The data below is to be set down exactly.

_Collected data entries:_

========================

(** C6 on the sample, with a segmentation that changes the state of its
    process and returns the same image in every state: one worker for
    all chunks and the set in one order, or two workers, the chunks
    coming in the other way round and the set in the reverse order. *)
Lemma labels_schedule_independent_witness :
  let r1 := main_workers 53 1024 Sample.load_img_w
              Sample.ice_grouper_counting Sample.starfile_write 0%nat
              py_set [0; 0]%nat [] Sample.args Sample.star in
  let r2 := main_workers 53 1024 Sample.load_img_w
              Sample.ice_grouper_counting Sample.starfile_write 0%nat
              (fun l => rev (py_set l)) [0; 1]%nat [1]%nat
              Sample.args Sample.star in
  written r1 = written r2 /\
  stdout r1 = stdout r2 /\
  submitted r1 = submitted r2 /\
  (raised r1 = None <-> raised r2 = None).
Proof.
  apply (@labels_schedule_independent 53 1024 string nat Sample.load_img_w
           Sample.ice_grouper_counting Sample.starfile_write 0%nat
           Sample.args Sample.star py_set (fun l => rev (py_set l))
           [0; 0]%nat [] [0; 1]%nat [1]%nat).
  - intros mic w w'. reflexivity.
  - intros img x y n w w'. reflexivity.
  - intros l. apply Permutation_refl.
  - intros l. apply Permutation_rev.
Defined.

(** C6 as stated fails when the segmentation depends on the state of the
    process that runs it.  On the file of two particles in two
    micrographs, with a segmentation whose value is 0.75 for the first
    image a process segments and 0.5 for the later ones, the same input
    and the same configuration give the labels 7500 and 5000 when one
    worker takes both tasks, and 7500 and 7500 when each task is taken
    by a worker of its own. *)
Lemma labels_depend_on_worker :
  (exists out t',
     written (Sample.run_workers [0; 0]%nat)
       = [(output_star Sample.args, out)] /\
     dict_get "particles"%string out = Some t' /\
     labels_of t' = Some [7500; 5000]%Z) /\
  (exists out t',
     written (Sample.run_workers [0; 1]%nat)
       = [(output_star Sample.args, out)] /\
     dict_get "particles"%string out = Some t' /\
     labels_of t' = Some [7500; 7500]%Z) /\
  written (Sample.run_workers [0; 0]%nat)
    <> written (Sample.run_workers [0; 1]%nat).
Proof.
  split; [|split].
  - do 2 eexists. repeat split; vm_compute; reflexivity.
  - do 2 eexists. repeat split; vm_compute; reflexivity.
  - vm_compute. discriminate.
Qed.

========================

_ANSWER TO THE PROBLEM:_
(** C6 on the sample, with a segmentation that changes the state of its
    process and returns the same image in every state: one worker for
    all chunks and the set in one order, or two workers, the chunks
    coming in the other way round and the set in the reverse order. *)
Lemma labels_schedule_independent_witness :
  let r1 := main_workers 53 1024 Sample.load_img_w
              Sample.ice_grouper_counting Sample.starfile_write 0%nat
              py_set [0; 0]%nat [] Sample.args Sample.star in
  let r2 := main_workers 53 1024 Sample.load_img_w
              Sample.ice_grouper_counting Sample.starfile_write 0%nat
              (fun l => rev (py_set l)) [0; 1]%nat [1]%nat
              Sample.args Sample.star in
  written r1 = written r2 /\
  stdout r1 = stdout r2 /\
  submitted r1 = submitted r2 /\
  (raised r1 = None <-> raised r2 = None).
Proof.
  apply (@labels_schedule_independent 53 1024 string nat Sample.load_img_w
           Sample.ice_grouper_counting Sample.starfile_write 0%nat
           Sample.args Sample.star py_set (fun l => rev (py_set l))
           [0; 0]%nat [] [0; 1]%nat [1]%nat).
  - intros mic w w'. reflexivity.
  - intros img x y n w w'. reflexivity.
  - intros l. apply Permutation_refl.
  - intros l. apply Permutation_rev.
Defined.

(** C6 as stated fails when the segmentation depends on the state of the
    process that runs it.  On the file of two particles in two
    micrographs, with a segmentation whose value is 0.75 for the first
    image a process segments and 0.5 for the later ones, the same input
    and the same configuration give the labels 7500 and 5000 when one
    worker takes both tasks, and 7500 and 7500 when each task is taken
    by a worker of its own. *)
Lemma labels_depend_on_worker :
  (exists out t',
     written (Sample.run_workers [0; 0]%nat)
       = [(output_star Sample.args, out)] /\
     dict_get "particles"%string out = Some t' /\
     labels_of t' = Some [7500; 5000]%Z) /\
  (exists out t',
     written (Sample.run_workers [0; 1]%nat)
       = [(output_star Sample.args, out)] /\
     dict_get "particles"%string out = Some t' /\
     labels_of t' = Some [7500; 7500]%Z) /\
  written (Sample.run_workers [0; 0]%nat)
    <> written (Sample.run_workers [0; 1]%nat).
Proof.
  split; [|split].
  - do 2 eexists. repeat split; vm_compute; reflexivity.
  - do 2 eexists. repeat split; vm_compute; reflexivity.
  - vm_compute. discriminate.
Qed.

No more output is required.